Pairs of mutant cauliflower mosaic virus (CaMV) DNAs readily recombine in plants. Five plasmid clones of CaMV DNAs resulting from infection of turnips with pairs of mutant DNAs from DNAs resulting from infection of turnips with pairs of mutant DNAs from different isolates were obtained. Restriction analysis and nucleotide sequencing identified deletions in two cloned recombinants, VR1249 and VR244B. The sequence missing in the former was consistent with its deletion by splicing of an RNA intermediate. These DNAs were not infectious in turnips. VR1243, VR244A, and VR246 induced in turnips disease symptoms that were mixtures of those produced by the parental isolates. Junctions between sequences of the parental isolates were identified by restriction fragment analysis. Three cloned chimeras resulted from multiple recombination events. Nucleotide sequencing identified more precisely the junctions in the five cloned chimeras and in three chimeras previously characterized.

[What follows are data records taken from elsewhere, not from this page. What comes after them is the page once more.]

(** The integer codec is a bijection between the [uint64]s and the inputs
    that [SplitUint64] accepts: it returns [x] and the rest exactly on the bytes
    [AppendUint64] produces for [x], followed by that rest. *)
Theorem SplitUint64_AppendUint64 b x r :
  bytes_ok b → is_u64 (len b) →
  SplitUint64 b = Ok (x, r) ↔ is_u64 x ∧ b = AppendUint64 [] x ++ r.
Proof.
  intros Hok Hu. split.
  - intros H. apply SplitUint64_Ok_inv in H as [Hx ->]; [|done..].
    by rewrite AppendUint64_spec.
  - intros [Hx ->]. rewrite AppendUint64_spec in * by done. cbn [app] in *.
    apply bytes_ok_app in Hok as [_ Hr]. unfold SplitUint64, rlp_scalar in *.
    rewrite SplitString_string; [|apply bytes_ok_app; auto with go|done]. cbn.
    destruct Hx as [H0 H1]. destruct (Z.eq_dec x 0) as [->|Hx0]; [done|].
    pose proof (nbytes_u64 x ltac:(done)) as Hn.
    destruct (be_bytes_lead x ltac:(lia)) as (b0 & l & Heq & Hb0).
    pose proof (be_val_min x H0) as Hv. rewrite Heq in *.
    pose proof (len_be_bytes (nbytes x) x) as Hlen. rewrite Heq in Hlen.
    destruct l as [|b1 l].
    + rewrite be_val_single in Hv. subst b0. by destruct (Z.eqb_spec x 0).
    + rewrite Hlen, Z.gtb_ltb, (proj2 (Z.ltb_ge 8 _)) by lia.
      rewrite u8_small by (unfold is_u8; lia).
      rewrite <-(app_nil_r (b0 :: b1 :: l)), <-Heq, readSize_complete; [done|done| |constructor].
      enough (2 ^ 8 ≤ x) by lia. apply nbytes_ge_2; [lia|]. rewrite !len_cons in Hlen.
      pose proof (len_nonneg l). lia.
Qed.

Lemma SplitUint64_AppendUint64_witness :
  SplitUint64 [0x82; 1; 0; 7] = Ok (256, [7]) ↔
  is_u64 256 ∧ [0x82; 1; 0; 7] = AppendUint64 [] 256 ++ [7].
Proof. apply SplitUint64_AppendUint64; [repeat constructor; done|done]. Defined.

(** ** Counting values *)

(** A sequence of canonical values, as its kinds and contents. *)
Definition rlp_values (vs : list (Kind * bytes)) : bytes :=
  concat (map (λ v, rlp_value v.1 v.2) vs).

Lemma CountValues_loop_values fuel i vs :
  Forall (λ v, kind_ok v.1 v.2) vs → bytes_ok (rlp_values vs) → is_u64 (len (rlp_values vs)) →
  (length (rlp_values vs) ≤ fuel)%nat →
  CountValues_loop fuel i (rlp_values vs) = Ok (i + len vs).
Proof.
  revert fuel i. induction vs as [|[k c] vs IH]; intros fuel i Hk Hok Hu Hf.
  { destruct fuel; cbn; f_equal; rewrite len_nil; lia. }
  apply Forall_cons_iff in Hk as [Hk Hks]. cbn [fst snd] in Hk.
  change (rlp_values ((k, c) :: vs)) with (rlp_value k c ++ rlp_values vs) in *.
  pose proof (rlp_value_nonempty k c Hk) as Hne.
  pose proof Hok as [Hv Hvs]%bytes_ok_app.
  assert (bytes_ok (c ++ rlp_values vs)) as Hok'.
  { apply bytes_ok_app. split; [|done]. destruct k; [done|by apply bytes_ok_app in Hv as [_ ?]..]. }
  rewrite length_app in Hf. unfold len in Hne.
  destruct fuel as [|fuel]; [lia|].
  assert (∃ b l, rlp_value k c ++ rlp_values vs = b :: l) as (b & l & Hbl).
  { destruct (rlp_value k c) as [|b l]; [simpl in Hne; lia|]. eexists _, _. apply app_comm_cons. }
  destruct (go_slices_value k c (rlp_values vs) Hu) as [_ Hsl].
  pose proof (readKind_complete k c _ Hk Hok' Hu) as Hrk.
  rewrite Hbl in *. cbn [CountValues_loop]. rewrite Hrk. cbn [mbind res_bind]. rewrite Hsl.
  cbn [mbind res_bind]. rewrite IH; [rewrite len_cons; f_equal; lia|done..| |lia].
  by eapply is_u64_app_r; rewrite Hbl.
Qed.

Lemma CountValues_loop_inv fuel i b n :
  bytes_ok b → is_u64 (len b) → CountValues_loop fuel i b = Ok n →
  ∃ vs, b = rlp_values vs ∧ Forall (λ v, kind_ok v.1 v.2) vs ∧ n = i + len vs.
Proof.
  revert i b. induction fuel as [|fuel IH]; intros i b Hok Hu H.
  { destruct b; [|done]. injection H as <-. exists []. split_and!; [done..|]. rewrite len_nil. lia. }
  destruct b as [|b0 b].
  { injection H as <-. exists []. split_and!; [done..|]. rewrite len_nil. lia. }
  cbn [CountValues_loop] in H.
  destruct (readKind (b0 :: b)) as [[[k ts] cs]| | |] eqn:Hrk; try done.
  apply readKind_sound in Hrk as (c & r & Heq & Hk & -> & ->); [|done..].
  rewrite Heq in *. destruct (go_slices_value k c r Hu) as [_ Hsl].
  cbn [mbind res_bind] in H. rewrite Hsl in H. cbn [mbind res_bind] in H.
  apply IH in H as (vs & -> & Hks & ->);
    [|by apply bytes_ok_app in Hok as [_ ?]|by eapply is_u64_app_r].
  exists ((k, c) :: vs). split_and!; [done|by constructor|]. rewrite len_cons. lia.
Qed.

(** [CountValues] returns [n] exactly when the input is a sequence of [n]
    canonical values (so it accepts nothing else, and its loop terminates
    within one iteration per input byte). *)
Theorem CountValues_spec b n :
  bytes_ok b → is_u64 (len b) →
  CountValues b = Ok n ↔
  ∃ vs, b = rlp_values vs ∧ Forall (λ v, kind_ok v.1 v.2) vs ∧ n = len vs.
Proof.
  intros Hok Hu. unfold CountValues. split.
  - intros H. by apply CountValues_loop_inv in H.
  - intros (vs & -> & Hk & ->). by rewrite CountValues_loop_values.
Qed.

Lemma CountValues_spec_witness :
  CountValues [0x83; 100; 111; 103; 7; 0xC0] = Ok 3 ↔
  ∃ vs, [0x83; 100; 111; 103; 7; 0xC0] = rlp_values vs ∧
        Forall (λ v, kind_ok v.1 v.2) vs ∧ 3 = len vs.
Proof. apply CountValues_spec; [repeat constructor; done|done]. Defined.
Example Encode_cat_dog :
  EncodeToBytes (VSlice false [VString [99; 97; 116]; VSlice false [VUint 1024; VBool true]]) =
  Ok [0xC9; 0x83; 99; 97; 116; 0xC4; 0x82; 4; 0; 1].
Proof. reflexivity. Qed.
Example Encode_optional :
  EncodeToBytes (VStruct [(false, false, VUint 1); (true, false, VUint 2); (true, true, VUint 0)]) =
  Ok [0xC2; 1; 2].
Proof. reflexivity. Qed.
Example Encode_big :
  EncodeToBytes (VBigInt (2 ^ 64)) = Ok [0x89; 1; 0; 0; 0; 0; 0; 0; 0; 0].
Proof. reflexivity. Qed.

(** ** The reference encoding of a value: headers first, no buffer *)

Definition concat_res (l : list (R bytes)) : R bytes :=
  foldr (λ m acc, b ← m; bs ← acc; Ok (b ++ bs)) (Ok []) l.

Definition big_ref (i : Z) : R bytes := if i <? 0 then Err ErrNegativeBigInt else Ok (rlp_scalar i).

Fixpoint enc_ref (v : gval) : R bytes :=
  match v with
  | VRaw b => Ok b
  | VBigIntPtr None => Ok (rlp_string [])
  | VBigIntPtr (Some i) => big_ref i
  | VBigInt i => big_ref i
  | VPtr k None => nil_encoding k
  | VPtr _ (Some v) => enc_ref v
  | VUint i => Ok (rlp_scalar i)
  | VBool b => Ok (rlp_scalar (if b then 1 else 0))
  | VString s | VBytes s | VByteArray s => Ok (rlp_string s)
  | VSlice tail l =>
      b ← concat_res (map enc_ref l);
      Ok (if tail then b else rlp_list b)
  | VStruct fields =>
      b ← concat_res (take (struct_fields fields) (map (λ f, enc_ref (snd f)) fields));
      Ok (rlp_list b)
  | VInterface None => Ok (rlp_list [])
  | VInterface (Some v) => enc_ref v
  end.

(** The values a Go variable of the type can hold: integers and bytes in their
    range, byte strings of addressable length. *)
Definition string_ok (b : bytes) : Prop := bytes_ok b ∧ is_u64 (len b).
Fixpoint gval_ok (v : gval) : Prop :=
  match v with
  | VRaw _ | VBool _ | VBigIntPtr None | VPtr _ None | VInterface None => True
  | VUint i => is_u64 i
  | VBigIntPtr (Some i) | VBigInt i => is_u64 (big_BitLen i)
  | VPtr _ (Some v) | VInterface (Some v) => gval_ok v
  | VString s | VBytes s | VByteArray s => string_ok s
  | VSlice _ l => foldr (λ v P, gval_ok v ∧ P) True l
  | VStruct fields => foldr (λ f P, gval_ok (snd f) ∧ P) True fields
  end.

Consistent with a model in which reverse transcription plays a major role in generating recombinants, six chimeras had junctions at or near the site for initiation of DNA(-) strand synthesis, three had junctions near the initiation site of 35 S RNA transcription, and one junction was found near the initiation site of 19 S mRNA transcription. Junctions were also found in regions not bearing any obvious relation to DNA (-) strand synthesis by reverse transcription, suggesting that recombination of double-stranded DNAs may also generate CaMV DNA recombinants.